Thread: [SOLVED] Fixed Point

Let $\displaystyle M$ be a compact metric space and $\displaystyle \Phi:M\longrightarrow M$ be such that $\displaystyle d(\Phi(x),\Phi(y))<d(x,y)$ for all $\displaystyle x,y\in M$, $\displaystyle x\neq y$.

Show that $\displaystyle \Phi$ has a unique fixed point. [Hint: Minimize $\displaystyle d(\Phi(x),x)$.]

I'm not really sure how to use the hint, or even start the problem. This is in the chapter on the contraction mapping principle, so it seems like I have to get it so that I can apply the CMP. Any suggestions would be most welcome. I don't really want the whole problem solved.
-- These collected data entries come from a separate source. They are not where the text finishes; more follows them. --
Lemma get_name_override_witness :
  let d := initialized_camera (camera_client "WLAN") in
  "Porch" <> EmptyString /\
  get_name (set_name "Porch" d) = JStr "Porch" /\
  _given_name d = EmptyString /\
  get_name d = JStr "Cam" /\
  get_name (set_name EmptyString (set_name "Porch" d)) = JStr "Cam".
Proof.
  intros d.
  assert (Hne : "Porch" <> EmptyString) by discriminate.
  split; [exact Hne|].
  destruct (get_name_override d) as (H1 & _ & H3 & _).
  destruct (get_name_override (set_name "Porch" d)) as (_ & _ & _ & H4).
  split; [exact (H1 "Porch" Hne)|]. split; [reflexivity|].
  split; [exact (H3 eq_refl)|]. exact H4.
Defined.


Lemma discover_later_device_wins_witness :
  display_name repr device_A = display_name repr device_B /\
  device_A <> device_B /\
  async_discover_devices repr no_unicode const twin_client [] =
    (Return {[ "Cam" := device_B ]},
     [CallDeviceBaseList; CallDeviceBaseDetailList [JStr "A"];
      CallDeviceBaseDetailList [JStr "B"]]) /\
  exists devices_data device_list entries initialized,
    async_api_deviceBaseList twin_client [] = Return devices_data /\
    devices_data !! "deviceList" = Some device_list /\
    Py.iter device_list = Return entries /\
    discover_all repr no_unicode const twin_client entries ([] ++ [CallDeviceBaseList]) =
      (Return initialized,
       [CallDeviceBaseList; CallDeviceBaseDetailList [JStr "A"];
        CallDeviceBaseDetailList [JStr "B"]]) /\
    forall name,
      ({[ "Cam" := device_B ]} : gmap string ImouDevice) !! name =
      last (filter (fun device => display_name repr device = name) initialized).
Proof.
  split; [reflexivity|]. split; [vm_compute; discriminate|].
  assert (H : async_discover_devices repr no_unicode const twin_client [] =
              (Return {[ "Cam" := device_B ]},
               [CallDeviceBaseList; CallDeviceBaseDetailList [JStr "A"];
                CallDeviceBaseDetailList [JStr "B"]]))
    by (vm_compute; reflexivity).
  split; [exact H|].
  exact (discover_later_device_wins repr no_unicode const twin_client [] _ _ H).
Defined.
(** X9. The kinds [deleteOwnerResource] knows. Its switch accepts the
    three triples of group, version and kind of a Pod, a Service and a
    Deployment, letter for letter, and nothing else; an apiVersion with
    more than one slash is refused as "invalid apiVersion"; in both cases
    of refusal no call is made. *)
Theorem supported_kinds (ownerRef : OwnerReference) (namespace : string) (w : W) :
  (forall (gvk : GroupVersionKind) (k : TargetKind),
     ResourceReconciler.objectForGVK gvk = Some k <-> gvk = kindGVK k)
  /\ (forall g v : string,
        ParseGroupVersion (or_APIVersion ownerRef) = inr (g, v) ->
        (forall k, {| Group := g; Version := v; Kind := or_Kind ownerRef |} <> kindGVK k) ->
        ResourceReconciler.deleteOwnerResource r ownerRef namespace w
        = (Some (ErrorString
                   ("unsupported resource type: "
                    +:+ GroupVersionKind_String
                          {| Group := g; Version := v; Kind := or_Kind ownerRef |})), w))
  /\ ((1 < strings_Count "/" (or_APIVersion ownerRef))%nat ->
      ResourceReconciler.deleteOwnerResource r ownerRef namespace w
      = (Some (WrapError "invalid apiVersion: "
                 (ErrorString ("unexpected GroupVersion string: "
                               +:+ or_APIVersion ownerRef))), w)).
Proof.
  assert (Hchar : forall (gvk : GroupVersionKind) (k : TargetKind),
             ResourceReconciler.objectForGVK gvk = Some k <-> gvk = kindGVK k).
  { intros [g v kd] k. unfold ResourceReconciler.objectForGVK, GroupVersionKind_eqb.
    cbv [Group Version Kind].
    split.
    - destruct (String.eqb g "" && String.eqb v "v1" && String.eqb kd "Pod") eqn:H1;
        [| destruct (String.eqb g "" && String.eqb v "v1" && String.eqb kd "Service") eqn:H2;
           [| destruct (String.eqb g "apps" && String.eqb v "v1"
                        && String.eqb kd "Deployment") eqn:H3]];
        intros Heq; try discriminate Heq; injection Heq as <-;
        match goal with
        | H : _ && _ && _ = true |- _ =>
            apply andb_prop in H; destruct H as [H Hk];
            apply andb_prop in H; destruct H as [Hg Hv];
            apply String.eqb_eq in Hg, Hv, Hk; now subst
        end.
    - destruct k; intros [= -> -> ->]; reflexivity. }
  split; [exact Hchar | split].
  - intros g v Hgv Hnone. unfold ResourceReconciler.deleteOwnerResource. rewrite Hgv.
    destruct (ResourceReconciler.objectForGVK _) as [k |] eqn:Hk.
    + apply Hchar in Hk. now destruct (Hnone k).
    + reflexivity.
  - intros Hcount. unfold ResourceReconciler.deleteOwnerResource, ParseGroupVersion.
    destruct (or_APIVersion ownerRef) as [| c rest] eqn:Hv; [cbn in Hcount; lia |].
    destruct (String.eqb_spec (String c rest) "/") as [Heq | Hne].
    + rewrite Heq in Hcount. cbn in Hcount. lia.
    + cbn [String.eqb orb].
      replace (String.eqb (String c rest) "") with false by reflexivity. cbn [orb].
      destruct (strings_Count "/" (String c rest)) as [| [| m]]; [lia | lia |].
      reflexivity.
Qed.
(** * Build summary tracker of the gulpfile: [trackFile] and [printJsSummary]

    A shallow embedding of the size tracker ([trackFile]) and of the summary
    table ([printJsSummary]) of [gulpfile.js], with the properties of the
    build-summary specification stated over it; then of the task
    configuration ([CONF], [mergeConf], the config tasks) and of the cache of
    combined files ([combinedJsFiles]), with further properties of the code.

    Conventions of the embedding.
    - A JavaScript number is an exact rational, or [NaN], or one of the two
      infinities, and the two zeros are identified. The arithmetic that
      fills the tracker and the totals is exact, as that of the program is
      on byte counts; a ratio is kept as the exact quotient, which stands
      for the binary64 number nearest to it, the one that the division of
      the program returns. The text of a percentage is computed from that
      number with the operations of binary64 ([binary64]).
    - A JavaScript array is a list of optional values, [None] being a hole;
      reading a hole or past the end gives [undefined], writing past the end
      extends the array with holes.
    - [trackedFiles] is the list of its own properties in the order in which
      [for ... in] enumerates them; names inherited from [Object.prototype]
      are outside the model.
    - What the engine does with a string in an arithmetic position, and the
      text that [pretty-bytes] produces, are parameters ([Runtime]). *)

From stdpp Require Import base list strings numbers pretty.
From Stdlib Require Import Ascii QArith Qcanon Qround Qabs Qpower Lqa.
From Stdlib Require Import Sorting.Sorted.

Local Open Scope Qc_scope.

(** ** Numbers *)

Inductive number :=
  | NaN
  | PInf
  | NInf
  | Fin (q : Qc).
Lemma register_route_raises self func rt e :
  _register_route self func rt = inl e ->
  exn_catchable e = true /\ exn_class e <> "ModuleNotFoundError".
Proof.
  unfold _register_route. destruct (bool_decide _); [done|].
  destruct (_get_result_type func) as [e'|result_type] eqn:Hget; [|done].
  intros [= <-]. by eapply get_result_type_raises.
Qed.




(** The exception that stops the loop is one of registration. *)
Lemma register_members_raises self members e :
  (register_members self members).2 = Some e ->
  exn_catchable e = true /\ exn_class e <> "ModuleNotFoundError".
Proof.
  revert self. induction members as [|m rest IH]; intros self; simpl; [done|].
  destruct (member_serving m).
  - unfold _register_http_route.
    destruct (_register_route self (member_func m) HTTP) as [e'|[self1 printed]] eqn:Hreg;
      simpl.
    + intros [= <-]. by eapply register_route_raises.
    + specialize (IH self1).
      by destruct (register_members self1 rest) as [[self2 more] raised].
  - destruct (member_ws_serving m); [|by apply IH].
    unfold _register_ws_route.
    destruct (_register_route self (member_func m) WEBSOCKET) as [e'|[self1 printed]] eqn:Hreg;
      simpl.
    + intros [= <-]. by eapply register_route_raises.
    + specialize (IH self1).
      by destruct (register_members self1 rest) as [[self2 more] raised].
Qed.






(** Loading a module by name catches nothing that registration raises:
    for a module that imports, [_register_mod] ends as the loop over its
    members ends, exception included. *)
Theorem register_mod_lets_registration_errors_out (self : registry) (mod_ : string)
    (members : list member) :
  _register_mod self mod_ (inr members) = register_members self members.
Proof.
  unfold _register_mod.
  pose proof (register_members_raises self members) as Hraise.
  destruct (register_members self members) as [[self1 printed] [e|]]; simpl in *; [|done].
  destruct (Hraise e eq_refl) as [_ Hclass].
  by apply String.eqb_neq in Hclass as ->.
Qed.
If you solve the whole problem, at least put some of it in a spoiler, because I'd like to solve as much of this on my own as I can.

Suppose $\displaystyle f:M \rightarrow [0, \infty )$ is such that $\displaystyle f(x)=d( \Phi(x),x)$ then $\displaystyle f$ is is continous. $\displaystyle M$ is compact. If in $\displaystyle y$ $\displaystyle f$ attains a minimum, what can you say about $\displaystyle f(y)$?

Originally Posted by Jose27

Suppose $\displaystyle f:M \rightarrow [0, \infty )$ is such that $\displaystyle f(x)=d( \Phi(x),x)$ then $\displaystyle f$ is is continous. $\displaystyle M$ is compact. If in $\displaystyle y$ $\displaystyle f$ attains a minimum, what can you say about $\displaystyle f(y)$?

So $\displaystyle f$ is a (Lipschitz) continuous function on a compact set. It has a min, max, and it's uniformly continuous.

What do you mean by "If in $\displaystyle y$ $\displaystyle f$ attains a minimum"?

$\displaystyle y$ is a point. I'm not sure what you mean. Did you mean that if $\displaystyle f(y)$ is the minimum value of $\displaystyle f$?

Originally Posted by redsoxfan325

$\displaystyle y$ is a point. I'm not sure what you mean. Did you mean that if $\displaystyle f(y)$ is the minimum value of $\displaystyle f$?

Yes

Thank you for your help. I have solved the problem.